> _Exercise_
Search the entries below for "names" and copy each matching line.

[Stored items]
※ ※ ※

(* ===== verification/NativeTools.v ===== *)
(** * Native tools, and the server that offers them to an agent

    [claude/native_tools.rs] of [har-provider]: the input schema of a tool as fields, and
    the fields as the schema an agent is sent; [cli_stream/mcp_sidecar.rs]: the requests
    of the agent, answered by the handlers of the tools, and the configuration file that
    names the server.

    A handler is a call of the process: it answers with its text, or with the message it
    panicked with.  The HTTP server is left out: it hands each body to
    [handle_mcp_request] and returns its answer. *)

From S2P Require Import Prelude StdModel Float64 Json Provider StructuredOutput CliStream.
From S2P Require Export Process.

Definition ARCHON_TOOL_SERVER : str := lit "archon".

(** ** Fields of a tool *)

Inductive ToolFieldKind : Type :=
| FieldString
| FieldStringEnum (values : list str)
| FieldBoolean.

Record ToolField : Type := mk_ToolField {
  field_name : str;
  field_kind : ToolFieldKind;
  field_description : option str;
  field_required : bool;
}.
Record SdkToolDef : Type := mk_SdkToolDef { def_name : str; def_description : str; def_fields : list ToolField }.
Record McpServerDescriptor : Type := mk_McpServerDescriptor {
  descriptor_name : str; descriptor_version : str; always_load : bool; descriptor_tools : list SdkToolDef;
}.

Definition not_an_object_schema : str :=
  lit "native tool inputSchema must be an object schema with `properties`".
Definition unsupported_type (name : str) : str :=
  lit "native tool schema: unsupported type for '" ++ name ++ lit "' (only string / string-enum / boolean)".

Definition convert_kind (name : str) (prop_obj : object) : result str ToolFieldKind :=
  match assoc_get (lit "enum") prop_obj with
  | Some (Array enum_vals) =>
      match omap as_str enum_vals with
      | [] => Err (lit "native tool schema: enum for '" ++ name ++ lit "' must be non-empty strings")
      | values => Ok (FieldStringEnum values)
      end
  | _ =>
      if bool_decide (obj_str "type" prop_obj = Some (lit "string")) then Ok FieldString
      else if bool_decide (obj_str "type" prop_obj = Some (lit "boolean")) then Ok FieldBoolean
      else Err (unsupported_type name)
  end.

Fixpoint convert_props (required : list str) (props : object) : result str (list ToolField) :=
  match props with
  | [] => Ok []
  | (name, Object prop_obj) :: props =>
      kind ← convert_kind name prop_obj;
      fields ← convert_props required props;
      Ok (mk_ToolField name kind (obj_str "description" prop_obj) (bool_decide (name ∈ required)) :: fields)
  | (name, _) :: _ => Err (unsupported_type name)
  end.

Definition validate_and_convert_schema (schema : object) : result str (list ToolField) :=
  if negb (bool_decide (obj_str "type" schema = Some (lit "object"))) then Err not_an_object_schema
  else
    match assoc_get (lit "properties") schema with
    | Some (Object props) =>
        let required := omap as_str (default [] (assoc_get (lit "required") schema ≫= as_array)) in
        convert_props required props
    | _ => Err not_an_object_schema
    end.

(** The result of the first error, or all the results. *)
Fixpoint map_result {A B} (f : A -> result str B) (l : list A) : result str (list B) :=
  match l with
  | [] => Ok []
  | a :: l => b ← f a; bs ← map_result f l; Ok (b :: bs)
  end.

Definition build_archon_mcp_server `{HashMapOrder} (native_tools : list NativeTool)
  : result str McpServerDescriptor :=
  tool_defs ← map_result (fun tool =>
    fields ← validate_and_convert_schema (hm_iter (input_schema tool));
    Ok (mk_SdkToolDef (tool_name_ tool) (tool_description tool) fields)) native_tools;
  Ok (mk_McpServerDescriptor ARCHON_TOOL_SERVER (lit "1.0.0") true tool_defs).

(** ** Fields as an agent is sent them *)

Definition wire_prop (f : ToolField) : object :=
  match field_description f with
  | Some d => if field_required f then [key "description" (String d)] else []
  | None => []
  end
  ++ match field_kind f with
     | FieldStringEnum values =>
         [key "type" (String (lit "string")); key "enum" (Array (map String values))]
     | FieldString => [key "type" (String (lit "string"))]
     | FieldBoolean => [key "type" (String (lit "boolean"))]
     end.

(** The properties, keyed by the names of the fields: of two fields of a name the later
    one stays, in the place of the first. *)
Definition wire_props (fields : list ToolField) : object :=
  fold_left (fun props f => index_insert (field_name f) (Object (wire_prop f)) props) fields [].

Definition wire_input_schema (fields : list ToolField) : object :=
  let required := map (fun f => String (field_name f)) (List.filter field_required fields) in
  [key "$schema" (String (lit "http://json-schema.org/draft-07/schema#"));
   key "type" (String (lit "object"));
   key "properties" (Object (wire_props fields))]
  ++ match required with [] => [] | _ => [key "required" (Array required)] end.

Definition wire_tool_list_item (tool : SdkToolDef) : value :=
  Object
    [key "name" (String (def_name tool));
     key "description" (String (def_description tool));
     key "inputSchema" (Object (wire_input_schema (def_fields tool)));
     key "execution" (Object [key "taskSupport" (String (lit "forbidden"))]);
     key "_meta" (Object [key "anthropic/alwaysLoad" (Bool true)])].

(** ** Arguments of a call *)

Definition type_name_for_field (f : ToolField) : str :=
  match field_kind f with FieldStringEnum _ | FieldString => lit "string" | FieldBoolean => lit "boolean" end.

Definition invalid_type (f : ToolField) (expected message : str) : value :=
  Object [key "expected" (String expected); key "code" (String (lit "invalid_type"));
          key "path" (Array [String (field_name f)]); key "message" (String message)].
Definition expected_of (expected : string) (f : ToolField) : value :=
  invalid_type f (lit expected) (lit "Invalid input: expected " ++ lit expected).

Definition field_issue (args : object) (f : ToolField) : option value :=
  match assoc_get (field_name f) args with
  | None =>
      if field_required f
      then Some (invalid_type f (type_name_for_field f)
                   (lit "Invalid input: expected " ++ type_name_for_field f ++ lit ", received undefined"))
      else None
  | Some v =>
      match field_kind f with
      | FieldStringEnum values =>
          match as_str v with
          | None => Some (expected_of "string" f)
          | Some s =>
              if existsb (str_eqb s) values then None
              else Some (Object
                [key "code" (String (lit "invalid_value")); key "values" (Array (map String values));
                 key "path" (Array [String (field_name f)]);
                 key "message" (String (lit "Invalid option: expected one of "
                   ++ join (lit "|") (map (fun v => [dquote] ++ v ++ [dquote]) values)))])
          end
      | FieldString => match v with String _ => None | _ => Some (expected_of "string" f) end
      | FieldBoolean => match v with Bool _ => None | _ => Some (expected_of "boolean" f) end
      end
  end.

(** ** Requests *)

Record JsonRpcRequest : Type := mk_JsonRpcRequest {
  rq_id : option value; rq_method : str; rq_params : option value;
}.
Record JsonRpcError : Type := mk_JsonRpcError { je_code : Z; je_message : str; je_data : option value }.
Record JsonRpcResponse : Type := mk_JsonRpcResponse {
  rs_id : value; rs_result : option value; rs_error : option JsonRpcError;
}.

(** A handler runs on its own task. *)
Inductive handler_call : Type := CallHandler (tool_name : str) (args : gmap str value).
#[export] Instance handler_calls : Calls handler_call := fun _ => result str str.
Abbreviation handler := (@Process.proc handler_call handler_calls).

Section Sidecar.
Context `{StructuredText} `{HashMapOrder}.

Definition validate_tool_args (fields : list ToolField) (args : object) (tool_name : str) : result str unit :=
  match omap (field_issue args) fields with
  | [] => Ok tt
  | issues =>
      Err (lit "MCP error -32602: Input validation error: Invalid arguments for tool " ++ tool_name
           ++ lit ": " ++ to_string_pretty (Array issues))
  end.

Definition content_of (message : str) : str * value :=
  key "content" (Array [Object [key "type" (String (lit "text")); key "text" (String message)]]).
Definition tools_call_error_result (message : str) : value :=
  Object [content_of message; key "isError" (Bool true)].

(** The tools with whether they have a handler, and what they are offered as. *)
Record McpSidecar : Type := mk_McpSidecar {
  sc_tools : list (NativeTool * bool); sc_descriptor : McpServerDescriptor;
}.
Definition sidecar_new (tools : list (NativeTool * bool)) : result str McpSidecar :=
  descriptor ← build_archon_mcp_server (map fst tools); Ok (mk_McpSidecar tools descriptor).

Definition handle_initialize (params : option value) : value :=
  let protocol_version :=
    default (lit "2024-11-05") (p ← params; v ← value_get (lit "protocolVersion") p; as_str v) in
  Object
    [key "protocolVersion" (String protocol_version);
     key "capabilities" (Object [key "tools" (Object [key "listChanged" (Bool true)])]);
     key "serverInfo" (Object [key "name" (String (lit "archon")); key "version" (String (lit "1.0.0"))])].

Definition handle_tools_list (self : McpSidecar) : value :=
  Object [key "tools" (Array (map wire_tool_list_item (descriptor_tools (sc_descriptor self))))].

Definition call_args (arguments : value) : option object :=
  match arguments with Object m => Some m | Null => Some [] | _ => None end.

Definition handle_tools_call (self : McpSidecar) (params : option value) : handler value :=
  let params := default Null params in
  let tool_name := default [] (v ← value_get (lit "name") params; as_str v) in
  let arguments := default (Object []) (value_get (lit "arguments") params) in
  let tool_def := List.find (fun t => str_eqb (def_name t) tool_name) (descriptor_tools (sc_descriptor self)) in
  let native_tool := List.find (fun t => str_eqb (tool_name_ (fst t)) tool_name) (sc_tools self) in
  match tool_def, native_tool with
  | None, _ | _, None =>
      Done (tools_call_error_result (lit "MCP error -32602: Tool " ++ tool_name ++ lit " not found"))
  | Some def, Some (_, has_handler) =>
      match call_args arguments with
      | None =>
          Done (tools_call_error_result
                  (lit "MCP error -32602: Input validation error: arguments must be an object"))
      | Some args_map =>
          match validate_tool_args (def_fields def) args_map tool_name with
          | Err msg => Done (tools_call_error_result msg)
          | Ok _ =>
              if has_handler : bool then
                r ← ask (CallHandler tool_name (list_to_map args_map));
                Done match r with
                     | Ok text => Object [content_of text]
                     | Err panic_message => tools_call_error_result panic_message
                     end
              else
                Done (tools_call_error_result
                        (lit "MCP error -32602: Tool " ++ tool_name ++ lit " has no handler"))
          end
      end
  end.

※ ※ ※

> _Problem solution_
    names the server.
(** The properties, keyed by the names of the fields: of two fields of a name the later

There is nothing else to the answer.